Caner and his lawyer Ben Irle have likewise denied having any influential role in the management of Adler, let alone positioning family members within the company network to contribute to buying companies or helping burdening them with debt. They have threatened legal action against media, notably business daily Handelsblatt, which devoted considerable coverage to the Viceroy report in its Thursday edition (7th October).
In the report, reference is made to the conclusion of the Austrian Takeover Commission in 2016, at a time when Adler was attempting to take over Austrian investor and developer Conwert (which was subsequently bought by Vonovia), that Adler as a company was controlled by Cevdet Caner, although he had no official function in the company. As one auditor told the Commission, "If you want to talk business with Adler, you will have to de facto talk with Cevdet Caner", the Commission reported.
Delving deeper into the report, even the casual reader cannot help being dragged into an incestuous pit of associated family members, brothers-in-law, favoured developers being given sweetheart deals, sales at fictitious prices to insider partners that have yet to be repaid, and a host of other murky deals. At the very least, there will be a lot of explaining to do, now that the Pandora's box has been opened.
Handelsblatt point to several other short-sellers who would benefit from a falling Adler share price. The UK's Gladstone Capital Management has a 1.41% short position, US group Susquehanna International Holdings has a 1.21% position, and the Australian hedge fund Bronte Capital Management has a net short position of 0.42% in the company. All increased their short positions the day before Perring published his report, according to the official Bundesanzeiger, which short-sellers with a position of more than 0-5% are required to notify.
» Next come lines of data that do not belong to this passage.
Lemma search_small_aux (query : list float32) (k : Z) (s : t) (img : image) :
  index_wf s img -> entry_point_id_ s <> NO_ENTRY -> (VECTOR_DIM <= length query)%nat -> (0 <= k <= 2147483647)%Z ->
  numeric fused (metric_ s) img query ->
  (base.size (dom (i_nodes img)) < 100)%nat -> (forall id, occupied img id -> id < 2000) -> element_count_ s < U32 ->
  exists curr rs, search fused query k s = Some rs /\ occupied img curr /\ descent_ends query s img curr /\
    fltb (dist_at fused (metric_ s) img query (entry_point_id_ s)) (dist_at fused (metric_ s) img query curr) = false /\
    (forall r, r ∈ rs -> rtc (linked img 0) curr (r_id r)) /\
    (forall id, rtc (linked img 0) curr id -> live img id -> id ∉ r_id <$> rs ->
       Z.of_nat (length rs) = k /\
       forall r, r ∈ rs -> fltb (dist_at fused (metric_ s) img query id) (r_distance r) = false).
Proof.
  intros Hix He Hq Hk Hnum Hsmall Hids Hcount.
  destruct (search_unfold query k s img Hix He Hq) as (curr & Hocc & Hle & Hends & Hfound). pose proof (ix_image _ _ Hix) as Hw.
  destruct (search_layer_complete fused (metric_ s) img query (Z.max 100 k) 0 (element_count_ s) curr (dom (i_nodes img)))
    as (found & Hf & Hres & Hiff).
  - done.
  - unfold MAX_LAYERS. lia.
  - done.
  - by apply occupied_dom.
  - intros a b _ (n & ids & Hn & Hl & Hb). apply occupied_dom. destruct (iw_nodes _ Hw _ _ Hn) as [_ Hnw].
    pose proof (nw_links _ _ Hnw 0 ids Hl) as HF. rewrite Forall_forall in HF. by apply HF.
  - lia.
  - intros a Ha%occupied_dom%Hids. specialize (Hids curr Hocc). rewrite u64_add_small; [lia|]. unfold U64, U32 in *. lia.
  - exists curr. rewrite (Hfound found Hf Hres). eexists. split; [done|]. split; [done|]. split; [exact Hends|].
    set (rs := reverse (attach (metadata_storage_ s) <$> drain result_lt found)).
    pose proof (results_perm (metadata_storage_ s) found) as Hp. fold rs in Hp.
    assert (forall id, id ∈ r_id <$> rs <-> rtc (linked img 0) curr id /\ live img id) as Hall.
    { intros id. rewrite Hp, <-list_fmap_compose. apply Hiff. }
    rewrite size_t_nonneg by (unfold U64; lia). set (m := N.to_nat _).
    assert (m = min (Z.to_nat k) (length rs)) as Hm by (unfold m; rewrite Hp, length_fmap; lia).
    split; [|split].
    + destruct Hle as [->|Hlt]; [apply fltb_irrefl|]. apply not_true_iff_false. intros H.
      pose proof (fltb_trans _ _ _ Hlt H) as Hc. by rewrite fltb_irrefl in Hc.
    + intros r Hr. apply Hall, list_elem_of_fmap. exists r. split; [done|]. by eapply elem_of_take in Hr as (i & Hr & _); eapply list_elem_of_lookup_2.
    + intros id Hreach Hlive Hnot.
      destruct (cut_off_farther (metadata_storage_ s) _ _ _ _ _ m id Hres Hnum) as [Hml Hfar]; [by apply Hall|done|].
      fold rs in Hml, Hfar. split; [rewrite length_take; lia|done].
Qed.
End results.
(* ===== verification/HnswFindings.v ===== *)
(** * The HNSW index: where the code falls short

    Behaviours of the index that its callers do not expect, each shown on the
    model: live vectors that no search can find, nodes that get no links, a
    selection of neighbours that prefers the farthest, a level that no node has
    room for, and a counter that wraps. *)

From S2P Require Import Prelude Storage MemoryMap MetadataStore Float32 PriorityQueue IndexTypes FloatExact Distance.
From S2P Require Import Hnsw HnswInv HnswGreedy HnswUpdate HnswSearch IdMapStore ShardService ShardSpec HnswShard.
Import ShardService.

Section findings.
Context (fused : bool).

(** ** Vectors behind a tombstone *)

(** An entry point without links that is deleted hides the whole index. *)
Lemma lonely_tombstone query k s img n :
  index_wf s img -> entry_point_id_ s <> NO_ENTRY -> current_max_layer_ s = 0%Z ->
  get_node (entry_point_id_ s) img = Some n -> n_deleted n = true -> links n 0 = Some [] ->
  (VECTOR_DIM <= length query)%nat -> search fused query k s = Some [].
Proof.
  intros [Hm Hw _ _ _ _] Hne Hlay Hg Hd Hl Hq. unfold search.
  rewrite bool_decide_eq_false_2 by done. rewrite bool_decide_eq_false_2 by lia. unfold data. rewrite (proj1 Hm).
  cbn [mbind option_bind]. unfold distance_to. rewrite Hg. cbn [mbind option_bind]. rewrite Hlay.
  change (layers_down 0 0) with (@nil Z). cbn [descend mbind option_bind].
  unfold search_layer. rewrite Hg. cbn [mbind option_bind]. rewrite Hd.
  set (start := MkResult _ _ _). change (push result_gt start []) with [start].
  cbn [search_loop top head f_candidates f_found]. unfold stop_here. cbn [top head f_found].
  change (r_id start) with (entry_point_id_ s). rewrite Hg. cbn [mbind option_bind]. rewrite Hl. cbn [mbind option_bind visit_all].
  change (pop result_gt [start]) with (@nil Result). cbn [f_candidates top head f_found].
  cbn [mbind option_bind drain pops length collect]. by rewrite N.min_0_r.
Qed.

(** A node that inserted "a", deleted it and inserted "b". *)
Definition after_delete : option (ShardService.t Hnsw.t) :=
  match shard_main MMapHandler.all_succeed "data" "0" ∅ None None with
  | Some (Ret s0) => fst <$> serve (VectorIndex0 := hnsw_index true) [insert_one "a"; delete_one "a"; insert_one "b"] s0
  | _ => None
  end.
End findings.

(** A live vector that no search finds.  On a shard node that stored a
    first vector, deleted it and then stored a second one, the second vector
    is there: [GetVector] returns it and [ListLocalIds] lists it.  But the
    tombstone is still the entry point, a tombstone is never selected as a
    neighbour, and so nothing links to the new vector: every search, for every
    query and every [k], returns nothing. *)
Theorem live_vector_not_found (q : list float32) (k : Z) :
  length q = VECTOR_DIM ->
  exists s, after_delete = Some s /\
    GetVector (VectorIndex0 := hnsw_index true) "b" s = MkGetVectorResponse true unit_vector "" "" /\
    lrs_external_ids (ListLocalIds (VectorIndex0 := hnsw_index true) s) = ["b"] /\
    Search (VectorSearch0 := hnsw_search true) (MkSearchRequest q k) s = Some (MkSearchResponse [] true "").
Proof.
  intros Hq.
  destruct (shard_main_fresh true "data" "0") as (s0 & E0 & Him0 & _ & Hz).
  destruct (serve_refines (VectorIndexLaws0 := index_laws true) [insert_one "a"; delete_one "a"; insert_one "b"] s0 _ Him0) as (s & E & Him & _).
  { constructor; [by apply ground_ok|]. constructor; [exact I|]. constructor; [by apply ground_ok|constructor]. }
  { rewrite Hz. vm_compute. discriminate. }
  assert (after_delete = Some s) as Es. { unfold after_delete. rewrite E0. change (index_instance true) with (hnsw_index true) in E. by rewrite E. }
  exists s. split; [done|]. pose proof (im_wf _ _ Him) as ([img Hix] & _).
  assert (fmap (fun s => (entry_point_id_ (index_ s), current_max_layer_ (index_ s),
      data (index_ s) ≫= fun img => n ← get_node 0 img; Some (n_deleted n, links n 0))) after_delete =
    Some (0, 0%Z, Some (true, Some []))) as Hfacts by (vm_compute; reflexivity).
  assert (fmap (fun s => (GetVector (VectorIndex0 := hnsw_index true) "b" s,
      lrs_external_ids (ListLocalIds (VectorIndex0 := hnsw_index true) s))) after_delete =
    Some (MkGetVectorResponse true unit_vector "" "", ["b"])) as Hget by (vm_compute; reflexivity).
  rewrite Es in Hfacts, Hget. cbn [fmap option_fmap option_map] in Hfacts, Hget.
  apply (inj Some) in Hget. pose proof (f_equal fst Hget) as Hg. pose proof (f_equal snd Hget) as Hlist. cbn [fst snd] in Hg, Hlist.
  injection Hfacts as He Hl Hd. rewrite Hg, Hlist. split; [done|]. split; [done|].
  unfold Search. cbn [sr_vector sr_k]. rewrite decide_False by (by intros []).
  unfold data in Hd. rewrite (proj1 (ix_mapped _ _ Hix)) in Hd. cbn [mbind option_bind] in Hd.
  destruct (get_node 0 img) as [n|] eqn:Hn; [|done]. cbn [mbind option_bind] in Hd. injection Hd as Hdel Hlinks.
  unfold vi_search, hnsw_search.
  rewrite (lonely_tombstone true q k (index_ s) img n); [done|done|by rewrite He|done|by rewrite He|done|done|lia].
Qed.

Lemma live_vector_not_found_witness :
  exists s, after_delete = Some s /\
    Search (VectorSearch0 := hnsw_search true) (MkSearchRequest unit_vector 10) s = Some (MkSearchResponse [] true "").
Proof.
  destruct (live_vector_not_found unit_vector 10 eq_refl) as (s & E & _ & _ & Hs). exists s. split; [exact E|exact Hs].
Defined.

(** ** Nodes without locks *)

Section locks.
Context (fused : bool) (metric : DistanceMetric).

Lemma put_node_other src n img img' id :
  put_node src n img = Some img' -> id <> src -> get_node id img' = get_node id img.
Proof.
  unfold put_node. case_bool_decide; [|done]. intros [= <-] Hne. unfold get_node. cbn [i_size i_nodes].
  by rewrite lookup_insert_ne.
Qed.

(** [add_link] writes at most to a node that has a lock. *)
Lemma add_link_locked locks src dest layer img img' id :
  locks <= id -> add_link fused metric locks src dest layer img = Some img' -> get_node id img' = get_node id img.
Proof.
  intros Hid. unfold add_link. case_bool_decide as Hs; [by intros [= <-]|]. assert (id <> src) as Hne by lia.
  destruct (get_node src img) as [n|]; [|done]. cbn [mbind option_bind].
  destruct (n_counts n !! layer) as [c|]; [|done]. cbn [mbind option_bind]. case_bool_decide.
  - destruct (layer_index c); [|done]. cbn [mbind option_bind]. destruct (set_neighbor _ _ _ _ _); [|done].
    cbn [mbind option_bind]. intros H'. by apply (put_node_other _ _ _ _ _ H').
  - destruct (distance_to _ _ _ _ _); [|done]. cbn [mbind option_bind]. destruct (links n layer); [|done].
    cbn [mbind option_bind]. destruct (farthest _ _ _ _ _ _ _ _) as [[d idx]|]; [|done]. cbn [mbind option_bind].
    destruct (_ && _); [|by intros [= <-]]. destruct (set_neighbor _ _ _ _ _); [|done]. cbn [mbind option_bind].
    intros H'. by apply (put_node_other _ _ _ _ _ H').
Qed.

Lemma link_all_locked locks id layer selected img img' x :
  locks <= x -> link_all fused metric locks id layer selected img = Some img' -> get_node x img' = get_node x img.
Proof.
  intros Hx. revert img. induction selected as [|y selected IH]; intros img; cbn [link_all]; [by intros [= <-]|].
  destruct (add_link _ _ _ id y _ img) as [i1|] eqn:E1; [|done]. cbn [mbind option_bind].
  destruct (add_link _ _ _ y id _ i1) as [i2|] eqn:E2; [|done]. cbn [mbind option_bind]. intros E3.
  rewrite (IH i2 E3), (add_link_locked _ _ _ _ _ _ x Hx E2). by apply (add_link_locked _ _ _ _ _ _ x Hx E1).
Qed.

Lemma connect_locked locks count id query layers curr img img' x :
  locks <= x -> connect fused metric locks count id query layers curr img = Some img' -> get_node x img' = get_node x img.
Proof.
  intros Hx. revert curr img. induction layers as [|l layers IH]; intros curr img; cbn [connect]; [by intros [= <-]|].
  destruct (layer_index l) as [lay|]; [|done]. cbn [mbind option_bind].
  destruct (search_layer _ _ _ _ _ _ _ _) as [c|]; [|done]. cbn [mbind option_bind].
  destruct (link_all _ _ _ _ _ _ img) as [i1|] eqn:E1; [|done]. cbn [mbind option_bind]. intros E2.
  rewrite (IH _ _ E2). by apply (link_all_locked _ _ _ _ _ _ x Hx E1).
Qed.
End locks.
Lawyers for all sides, including from major shareholder Aggregate Holdings, are now furiously examining the legal positions of themselves or their clients. It seems clear, from reading the lawyers letters in the appendix to the Viceroy Report, that senior management at Adler was aware of the existence of the report, and possibly of its imminent publication. The company released a statement on Monday merely advising of its intention to sell part of its holdings, allegedly to reduce debt. This leaves the company open to the charge that it did not notify its bond and shareholder of the impending threat to the value of their holdings on publication of the report.
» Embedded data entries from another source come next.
(* ===== verification/BulkLoad.v ===== *)
(** * Filling a new index in order

    What the programs share that insert the vectors 0, 1, 2, ... into a new
    file of fixed size ([src/src/main.cpp], [src/benchmarks]): as long as the
    file has room, the index holds exactly these vectors, the file keeps its
    size and no insertion can fail. *)

From S2P Require Import Prelude Storage MemoryMap MetadataStore Float32 PriorityQueue IndexTypes FloatExact Distance.
From S2P Require Import Hnsw HnswInv HnswGreedy HnswUpdate HnswSearch IdMapStore ShardService ShardSpec HnswShard.
From S2P Require Import HnswFindings HnswReinsert HnswStranded.

(** ** Generated data *)

Section data.
Context (dist : nat -> float32).

(** The numbers of a vector, from the position [rng] of the stream on, and the
    position after it. *)
Definition take_vector (rng : nat) : list float32 * nat :=
  ((fun i => dist (rng + i)) <$> seq 0 VECTOR_DIM, (rng + VECTOR_DIM)%nat).

Fixpoint take_vectors (n rng : nat) : list (list float32) :=
  match n with
  | O => []
  | S n => let '(v, rng) := take_vector rng in v :: take_vectors n rng
  end.

(** The vector number [i] of the stream. *)
Definition vector_at (i : nat) : list float32 := (fun j => dist (i * VECTOR_DIM + j)) <$> seq 0 VECTOR_DIM.

Lemma vector_at_length i : length (vector_at i) = VECTOR_DIM.
Proof. unfold vector_at. by rewrite length_fmap, length_seq. Qed.

Lemma take_vectors_eq n i : take_vectors n (i * VECTOR_DIM) = vector_at <$> seq i n.
Proof.
  revert i. induction n as [|n IH]; intros i; [done|]. cbn [take_vectors take_vector seq fmap list_fmap].
  f_equal. rewrite <-IH. f_equal. lia.
Qed.
End data.

(** ** The insertions *)

(** Without a resize the outcome of its system calls does not matter. *)
Lemma insert_in_range fused d v id m s img :
  index_wf s img -> in_range img id ->
  insert fused d v id m s = insert fused (MkDraws (d_up d) (d_garbage d) MMapHandler.all_succeed) v id m s.
Proof.
  intros [Hm _ _ _ _ _] Hr. unfold insert, expand. rewrite (proj2 Hm). cbn [c_size image_contents d_sys d_garbage].
  rewrite bool_decide_eq_false_2 by (unfold in_range in Hr; lia). reflexivity.
Qed.

Section load.
Context (fused : bool) (path : string) (size : N) (vector : nat -> list float32) (name : N -> string).
Hypothesis vector_length : forall i, length (vector i) = VECTOR_DIM.

(** The number of nodes that fit. *)
Definition capacity : N := (size - HEADER_SIZE) / SIZEOF_NODE.

(** The index after the first [n] insertions. *)
Record loaded (n : nat) (s : Hnsw.t) (img : image) : Prop := {
  ld_wf : index_wf s img;
  ld_size : i_size img = size;
  ld_path : MMapHandler.file_path_ (storage_ s) = path;
  ld_metric : metric_ s = L2;
  ld_count : element_count_ s = N.of_nat n;
  ld_locks : node_locks_ s = 10000;
  ld_entry : (0 < n)%nat -> entry_point_id_ s <> NO_ENTRY;
  ld_ids id : occupied img id <-> id < N.of_nat n;
  ld_vector i : (i < n)%nat -> payload img (N.of_nat i) = Some (vector i, false);
  ld_metadata i : (i < n)%nat -> get_metadata (N.of_nat i) s = name (N.of_nat i);
  ld_fresh id : N.of_nat n <= id -> id < U32 -> get_metadata id s = "";
  ld_unlinked id : 10000 <= id -> id < N.of_nat n ->
    exists x, get_node id img = Some x /\ forall layer, (layer < MAX_LAYERS)%nat -> links x layer = Some [];
}.

Lemma fits img id : HEADER_SIZE <= size -> i_size img = size -> id < capacity -> in_range img id /\ id <= slots img.
Proof using Type.
  intros Hh Hs Hid. assert (id < slots img) as Hsl by (unfold slots; rewrite Hs; exact Hid).
  split; [apply in_range_slots; [by rewrite Hs|done]|lia].
Qed.

Lemma loaded_unlinked d i s s' img img' :
  loaded i s img -> in_range img (N.of_nat i) -> index_wf s' img' ->
  insert fused d (vector i) (N.of_nat i) (name (N.of_nat i)) s = Some (Ret tt, s') ->
  node_locks_ s' = 10000 /\ forall id, 10000 <= id -> id < N.of_nat (S i) ->
    exists x, get_node id img' = Some x /\ forall layer, (layer < MAX_LAYERS)%nat -> links x layer = Some [].
Proof using Type.
  intros Hl Hr Hix' E. pose proof (proj1 (ix_mapped _ _ Hix') : data s' = Some img') as Hd'.
  split.
  - revert E. unfold insert, expand. pose proof (proj2 (ix_mapped _ _ (ld_wf _ _ _ Hl))) as Hsz. cbn [c_size image_contents] in Hsz.
    rewrite Hsz, bool_decide_eq_false_2 by (unfold in_range in Hr; lia).
    destruct (data s); [|done]. cbn [mbind option_bind]. destruct (put_node _ _ _); [|done]. cbn [mbind option_bind].
    intros (s1 & Es & [= <-])%bind_Some. rewrite <-(ld_locks _ _ _ Hl).
    case_bool_decide; [by apply finish_insert_counters in Es as (-> & _)|]. unfold insert_linked in Es.
    apply bind_Some in Es as (im & _ & Es). apply bind_Some in Es as (x & _ & Es). apply bind_Some in Es as ([y z] & _ & Es).
    apply bind_Some in Es as (im' & _ & Es). apply finish_insert_counters in Es as (-> & _). by case_bool_decide.
  - intros id Hge Hlt. destruct (decide (id = N.of_nat i)) as [->|Hne].
    + apply (unlocked_node_has_no_links fused d (vector i) _ (name (N.of_nat i)) s s' img img' (ld_wf _ _ _ Hl) Hr); [|done|done].
      by rewrite (ld_locks _ _ _ Hl).
    + destruct (ld_unlinked _ _ _ Hl id Hge) as (x & Hx & Hlinks); [lia|]. exists x. split; [|done]. rewrite <-Hx.
      eapply (insert_in_place fused); [apply Hl|exact Hr|apply Hl; lia|exact E|exact Hd'|by rewrite (ld_locks _ _ _ Hl)|done].
Qed.

Lemma loaded_step d i s img :
  (get_random_level d < Z.of_nat MAX_LAYERS)%Z -> HEADER_SIZE <= size -> N.of_nat i < capacity -> N.of_nat i < INT_LIMIT ->
  loaded i s img ->
  exists s' img', insert fused d (vector i) (N.of_nat i) (name (N.of_nat i)) s = Some (Ret tt, s') /\ loaded (S i) s' img'.
Proof using vector_length.
  intros Hlev Hh Hi Hlim Hl. pose proof Hl as [Hix Hsz Hpath Hmet Hcount Hlocks Hent Hids Hvec Hmd Hfresh _].
  destruct (fits img (N.of_nat i) Hh Hsz Hi) as [Hr Hsl].
  pose proof (insert_in_range fused d (vector i) (N.of_nat i) (name (N.of_nat i)) s img Hix Hr) as Eq. rewrite Eq.
  destruct (insert_spec fused (MkDraws (d_up d) (d_garbage d) MMapHandler.all_succeed) (vector i) (N.of_nat i) (name (N.of_nat i)) s img)
    as (s' & img' & E & Hix' & Hsz' & Hdom & Hp & Ho & [H1 H2 H3 H4 H5]);
    [done|exact Hlev|done|apply vector_length|done|done|].
  exists s', img'. split; [exact E|]. destruct (loaded_unlinked _ i s s' img img' Hl Hr Hix' E) as [Hlocks' Hunl].
  unfold INT_LIMIT, U32, NO_ENTRY in *. split; try done.
  - rewrite Hsz'. unfold grown_size. rewrite bool_decide_eq_false_2 by (unfold in_range in Hr; lia). done.
  - by rewrite (insert_path fused _ _ _ _ _ _ _ E).
  - by rewrite H2.
  - rewrite H1, Hcount, u64_add_small by (unfold U64; lia). lia.
  - intros _. eapply insert_entry; [exact E|unfold NO_ENTRY, U32; lia].
  - intros id. rewrite occupied_dom, Hdom, elem_of_union, elem_of_singleton, <-occupied_dom, Hids. lia.
  - intros j Hj. destruct (decide (j = i)) as [->|Hne]; [done|]. apply Ho; [lia|]. apply Hvec. lia.
  - intros j Hj. destruct (decide (j = i)) as [->|Hne].
    + destruct (decide (name (N.of_nat i) = "")) as [En|En]; [|by apply H3]. rewrite (H4 En), En. apply Hfresh; lia.
    + rewrite H5 by lia. apply Hmd. lia.
  - intros id Hge Hlt. unfold U32 in Hlt. rewrite H5 by lia. apply Hfresh; lia.
Qed.

(** ** A new file *)

Lemma create_storage h disk meta_file metric s : create h disk meta_file metric = Some s -> storage_ s = h.
Proof using Type.
  unfold create. destruct (MMapHandler.get_data h disk); [|done]. cbn [mbind option_bind].
  case_bool_decide; [|done]. by case_bool_decide; intros [= <-].
Qed.

Lemma create_loaded :
  HEADER_SIZE <= size ->
  exists h disk s img, MMapHandler.open_file MMapHandler.all_succeed path size MMapHandler.create (∅ : gmap string image) = (Ret tt, h, disk) /\
    create h disk None L2 = Some s /\ loaded 0 s img.
Proof using Type.
  intros Hh.
  destruct (create_fresh_sized path size Hh) as (h & disk & s & img & Eo & Ec & Hix & Hn & Hsz & Hmeta & Hmet & He & Hc & Hl).
  exists h, disk, s, img. split; [exact Eo|]. split; [exact Ec|]. split; [done|done| |done|done|done|lia| |lia|lia| |lia].
  - rewrite (create_storage _ _ _ _ _ Ec).
    destruct (MMapHandler.open_spec path size MMapHandler.create (∅ : gmap string image)) as (h' & disk' & E' & _ & Hp & _).
    rewrite Eo in E'. by injection E' as <- _.
  - intros id. unfold occupied. rewrite Hn, lookup_empty. split; [by intros []|lia].
  - intros id _ _. unfold get_metadata. rewrite Hmeta. unfold MetadataHandler.get_metadata. by case_bool_decide.
Qed.

(** ** What it holds *)

Lemma loaded_node n s img id x :
  loaded n s img -> i_nodes img !! id = Some x ->
  exists i, (i < n)%nat /\ id = N.of_nat i /\ n_vector x = vector i /\ n_deleted x = false.
Proof using Type.
  intros Hl Hx. assert (id < N.of_nat n) as Hid by (apply (ld_ids _ _ _ Hl); by eexists).
  exists (N.to_nat id). split; [lia|]. split; [lia|].
  destruct (occupied_node img id (ix_image _ _ (ld_wf _ _ _ Hl))) as (x' & Hx' & Hg & _); [by eexists|].
  pose proof (ld_vector _ _ _ Hl (N.to_nat id) ltac:(lia)) as Hp. rewrite N2Nat.id in Hp. unfold payload in Hp.
  rewrite Hg in Hp. cbn in Hp. simplify_eq. done.
Qed.

(** Every search returns between one and [k] of the vectors, with their names
    and distances. *)
Definition stored_result (n : nat) (query : list float32) (r : Result) : Prop :=
  exists i, (i < n)%nat /\ r_id r = N.of_nat i /\ r_metadata r = name (N.of_nat i) /\
    r_distance r = compute_distance fused query (vector i) VECTOR_DIM L2.

Lemma loaded_search n query k s img :
  loaded n s img -> (0 < n)%nat -> length query = VECTOR_DIM -> (0 < k < Z.of_N U64)%Z ->
  exists rs, search fused query k s = Some rs /\ (1 <= Z.of_nat (length rs) <= k)%Z /\ NoDup (r_id <$> rs) /\
    Forall (stored_result n query) rs.
Proof using Type.
  intros Hl Hn Hq Hk. pose proof (ld_wf _ _ _ Hl) as Hix.
  destruct (search_sound_aux fused query k s img Hix) as (rs & E & [Hnd Hlive Hlen _ _]); [lia|lia|].
  exists rs. split; [done|]. split; [|split; [done|]].
  - split; [|lia]. destruct rs as [|r rs]; [exfalso|cbn; lia].
    refine (search_nonempty fused query k s img [] Hix (ld_entry _ _ _ Hl Hn) _ _ _ E eq_refl); [lia|lia|].
    intros id [x Hx]. destruct (loaded_node n s img id x Hl Hx) as (i & _ & _ & _ & Hd). by exists x.
  - eapply Forall_impl; [exact Hlive|]. intros r (x & Hx & Hd & Hdist & Hm).
    destruct (loaded_node n s img (r_id r) x Hl Hx) as (i & Hi & Ei & Hv & _). exists i.
    rewrite Hdist, Hm, Ei, Hv, (ld_metric _ _ _ Hl). split_and!; [done..| |done]. by apply (ld_metadata _ _ _ Hl).
Qed.

(** The closed file. *)
Lemma loaded_closed n s img :
  loaded n s img -> N.of_nat n < U32 ->
  (MMapHandler.data_ (MMapHandler.close_file (storage_ s)) = MMapHandler.Null /\
   MMapHandler.file_fd_ (MMapHandler.close_file (storage_ s)) = false) /\
  disk_ s !! path = Some img /\ h_element_count (i_header img) = N.of_nat n.
Proof using Type.
  intros Hl Hlim. pose proof (ld_wf _ _ _ Hl) as Hix. pose proof (proj1 (ix_mapped _ _ Hix)) as Hd.
  unfold MMapHandler.get_data in Hd. rewrite (ld_path _ _ _ Hl) in Hd. unfold MMapHandler.close_file.
  destruct (MMapHandler.data_ (storage_ s)); [done|done|]. split; [done|]. split; [done|].
  rewrite (ix_header _ _ Hix). cbn. rewrite (ld_count _ _ _ Hl). by apply N.mod_small.
Qed.
End load.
REFIRE: We suspect this lawyerly activity is just the beginning of a longer process in which a lot of uncomfortable questions will have to be answered. BaFin, mindful of its track record of neglect in responding to demands for closer scrutiny of corporate governance, and its appalling behaviour in respect of Wirecard and other blind spots, will surely have to step up to the plate on this one. We see a lot of trouble ahead here.